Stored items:
(* ===== verification/Call1.v ===== *)
(** * A call and its channel: the loop of [rpcc::call1]

    [rpc/rpc.cc]: [get_refconn], which keeps one connection per [rpcc] and gives
    every calling thread a reference to it, and the loop of [call1], which
    transmits, waits with doubling timeouts until a final deadline, and
    transmits again when its connection has died.  What the thread finds at
    each turn (the channel, which connections are dead, the clock, whether the
    reply has come) is its input; [RpcSystem] interleaves the transmissions
    with everything else. *)
From S2P Require Import Prelude RpcStub RpcClient.

Definition to_max : Z := 120000.
Definition to_min : Z := 1000.

(** ** The channel *)

(** [chan_] and the reference counts of the connections. *)
Record chans := Chans { chan_ : option Z; crefs : gmap Z Z }.

Definition incref (c : Z) (s : chans) : chans :=
  Chans (chan_ s) (<[c := std_ref 0 (crefs s) c + 1]> (crefs s)).
Definition decref (c : Z) (s : chans) : chans :=
  Chans (chan_ s) (<[c := std_ref 0 (crefs s) c - 1]> (crefs s)).
(** [connect_to_dst]: a new connection [conn] has one reference. *)
Definition connected (conn : option Z) (s : chans) : chans :=
  Chans conn (match conn with Some c => <[c := 1]> (crefs s) | None => crefs s end).
(* ===== verification/Address.v ===== *)
(** * Names and addresses: [rpc.cc], the identities of lock clients, [yfs_client.cc]

    Texts that stand for addresses and numbers: [make_sockaddr] takes a
    [host:port] apart, a lock client makes one of its own port for the server to
    call it back, and [yfs_client] writes and reads file numbers in decimal. *)
From S2P Require Import Prelude Log.

(** ** Socket addresses *)

(** Both numbers are in network byte order. *)
Record sockaddr_in := SockaddrIn { s_addr : Z; sin_port : Z }.
Definition htons (p : Z) : Z := u8 p * 256 + u8 (p `div` 256).
(** [operator<]. *)
Definition sockaddr_ltb (a b : sockaddr_in) : bool :=
  (s_addr a <? s_addr b) || ((s_addr a =? s_addr b) && (sin_port a <? sin_port b)).

(** The part of a text before the first colon and the part after it. *)
Definition split_colon (t : str) : str * option str :=
  match span (fun c => negb (bool_decide (c = ":"%char))) t with
  | (h, _ :: p) => (h, Some p)
  | (h, []) => (h, None)
  end.
(** [atoi] on the characters it uses: spaces, a sign and digits; a number that
    does not fit an [int] is undefined. *)
Definition atoi (t : str) : outcome Z :=
  let '(neg, t) := match skip_space t with
                   | c :: t => if decide (c = "-"%char) then (true, t)
                               else if decide (c = "+"%char) then (false, t) else (false, c :: t)
                   | [] => (false, [])
                   end in
  let n := digits_value (span is_digit t).1 in
  let n := if neg : bool then - n else n in
  if (- 2 ^ 31 <=? n) && (n <? 2 ^ 31) then Ret n else UB.

Section resolver.
(** [inet_addr] ([None] for [INADDR_NONE]) and [gethostbyname] ([None] when there
    is no such host, or its address has another length). *)
Context (inet_addr : str -> option Z) (gethostbyname : str -> option Z).

(** [make_sockaddr(host, port, dst)]: an unknown host ends the process; the port
    is cut to 16 bits. *)
Definition make_sockaddr2 (host port : str) : outcome sockaddr_in :=
  a ← (match inet_addr host with
       | Some a => Ret a
       | None => match gethostbyname host with Some a => Ret a | None => VerifyFail end
       end);
  p ← atoi port;
  Ret (SockaddrIn a (htons (u16 p))).
(** [make_sockaddr(hostandport, dst)]: the host is copied to a buffer of 200
    characters, which it and its terminator must fit. *)
Definition make_sockaddr (hostandport : str) : outcome sockaddr_in :=
  match split_colon hostandport with
  | (_, None) => make_sockaddr2 (lit "127.0.0.1") hostandport
  | (host, Some port) =>
      if (length host <? 200)%nat then make_sockaddr2 host port else UB
  end.

(** The identity of a lock client whose callbacks are served at [port]. *)
Definition client_id (port : Z) : str := lit "127.0.0.1" ++ lit ":" ++ decimal port.

(** ** Lemmas *)

Lemma span_all p s : Forall (fun x => p x = true) s -> span p s = (s, []).
Proof. induction 1 as [|x s Hx _ IH]; [done|]. cbn. by rewrite Hx, IH. Qed.
Lemma split_colon_port h p : ":"%char ∉ h -> split_colon (h ++ ":"%char :: p) = (h, Some p).
Proof.
  intros Hh. unfold split_colon. rewrite span_app; [done| |done].
  apply Forall_forall. intros c Hc. rewrite bool_decide_eq_false_2; [done|]. by intros ->.
Qed.
Lemma split_no_colon t : ":"%char ∉ t -> split_colon t = (t, None).
Proof.
  intros Ht. unfold split_colon. rewrite span_all; [done|].
  apply Forall_forall. intros c Hc. rewrite bool_decide_eq_false_2; [done|]. by intros ->.
Qed.
Lemma decimal_no_colon n : is_u32 n -> ":"%char ∉ decimal n.
Proof.
  intros Hn Hin. destruct (decimal_spec n Hn) as (_ & Hd & _).
  by apply (proj1 (Forall_forall _ _) Hd) in Hin.
Qed.
Lemma atoi_decimal n : 0 <= n < 2 ^ 31 -> atoi (decimal n) = Ret n.
Proof.
  intros Hn. destruct (decimal_spec n) as (Hne & Hd & Hv); [split; lia|].
  unfold atoi. destruct (decimal n) as [|c ds] eqn:E; [done|].
  pose proof (Forall_inv Hd) as Hc. rewrite skip_space_word by by apply is_digit_not_space.
  rewrite decide_False, decide_False by (by intros ->).
  rewrite span_all by done. cbn [fst]. rewrite Hv.
  destruct (Z.leb_spec (- 2 ^ 31) n); [|lia]. by destruct (Z.ltb_spec n (2 ^ 31)); [|lia].
Qed.
Lemma make_sockaddr2_port host a p :
  inet_addr host = Some a -> 0 <= p < 2 ^ 16 -> make_sockaddr2 host (decimal p) = Ret (SockaddrIn a (htons p)).
Proof.
  intros Ha Hp. unfold make_sockaddr2. rewrite Ha, outcome_bind_Ret, atoi_decimal, outcome_bind_Ret by lia.
  do 2 f_equal. unfold u16. by rewrite Z.mod_small.
Qed.

(** ** Properties *)

(** The bytes of a port are swapped, which loses nothing. *)
Lemma htons_involutive p : is_u16 p -> htons (htons p) = p.
Proof. intros. unfold htons. width. Qed.
(** A [host:port], or a port alone, is taken apart as it was put together; a host
    of 200 characters or more overruns the buffer. *)
Theorem make_sockaddr_spec host p a :
  0 <= p < 2 ^ 16 -> ":"%char ∉ host -> inet_addr host = Some a ->
  make_sockaddr (host ++ ":"%char :: decimal p) =
    (if decide (length host < 200)%nat then Ret (SockaddrIn a (htons p)) else UB) /\
  forall l, inet_addr (lit "127.0.0.1") = Some l ->
    make_sockaddr (decimal p) = Ret (SockaddrIn l (htons p)) /\
    make_sockaddr (client_id p) = Ret (SockaddrIn l (htons p)).
Proof.
  intros Hp Hh Ha. unfold make_sockaddr, client_id. rewrite split_colon_port by done. split.
  - destruct (Nat.ltb_spec (length host) 200); [rewrite decide_True by done|by rewrite decide_False by lia].
    by apply make_sockaddr2_port.
  - intros l Hl. rewrite split_no_colon by (apply decimal_no_colon; split; lia).
    split; [by apply make_sockaddr2_port|].
    change (lit ":" ++ decimal p) with (":"%char :: decimal p).
    rewrite (split_colon_port (lit "127.0.0.1") (decimal p)) by by apply (bool_decide_unpack _); vm_compute.
    by apply make_sockaddr2_port.
Qed.
End resolver.

(** [operator<] orders addresses: it is irreflexive and transitive, and two
    addresses that it does not order are equal. *)
Theorem sockaddr_order a b c :
  sockaddr_ltb a a = false /\
  (sockaddr_ltb a b = true -> sockaddr_ltb b c = true -> sockaddr_ltb a c = true) /\
  (sockaddr_ltb a b = false -> sockaddr_ltb b a = false -> a = b).
Proof.
  destruct a as [a1 a2], b as [b1 b2], c as [c1 c2]. unfold sockaddr_ltb. cbn.
  split_and!; [lia|lia|]. intros H1 H2. f_equal; lia.
Qed.

(** ** File numbers *)

(** [from >> unsigned long long] into a variable that holds [old]. *)
Definition read_ull (old : Z) (f : istream) : Z * istream :=
  if s_good f then
    match span is_digit (skip_space (s_rest f)) with
    | ([], []) => (old, Istream [] false)
    | ([], rest) => (0, Istream rest false)
    | (ds, rest) =>
        if digits_value ds <? 2 ^ 64 then (digits_value ds, Istream rest true)
        else (2 ^ 64 - 1, Istream rest false)
    end
  else (old, f).
(** [yfs_client::n2i]: [finum] is not initialised. *)
Definition n2i (garbage : Z) (n : str) : Z := (read_ull garbage (Istream n true)).1.
(** [yfs_client::filename]: twenty digits hold an [unsigned long long]. *)
Definition filename (inum : Z) : str := digits 20 inum.

(** A file number is read back from its name. *)
Theorem filename_n2i inum garbage : is_u64 inum -> n2i garbage (filename inum) = inum.
Proof.
  intros Hi. destruct (digits_spec 19 inum) as (Hne & Hd & Hv).
  { change (10 ^ Z.of_nat 20) with 100000000000000000000. width. }
  unfold n2i, filename, read_ull. cbn [s_good s_rest].
  destruct (digits 20 inum) as [|c ds] eqn:E; [done|].
  pose proof (Forall_inv Hd) as Hc. rewrite skip_space_word by by apply is_digit_not_space.
  rewrite span_all by done. rewrite Hv. destruct (Z.ltb_spec inum (2 ^ 64)); [done|]. destruct Hi; lia.
Qed.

:: WORK REQUEST ::
Of the entries above, repeat exactly the lines from the line with "(** The bytes" through the line with "(** A [host:port], or", both of them included.

:: TASK OUTPUT ::
(** The bytes of a port are swapped, which loses nothing. *)
Lemma htons_involutive p : is_u16 p -> htons (htons p) = p.
Proof. intros. unfold htons. width. Qed.
(** A [host:port], or a port alone, is taken apart as it was put together; a host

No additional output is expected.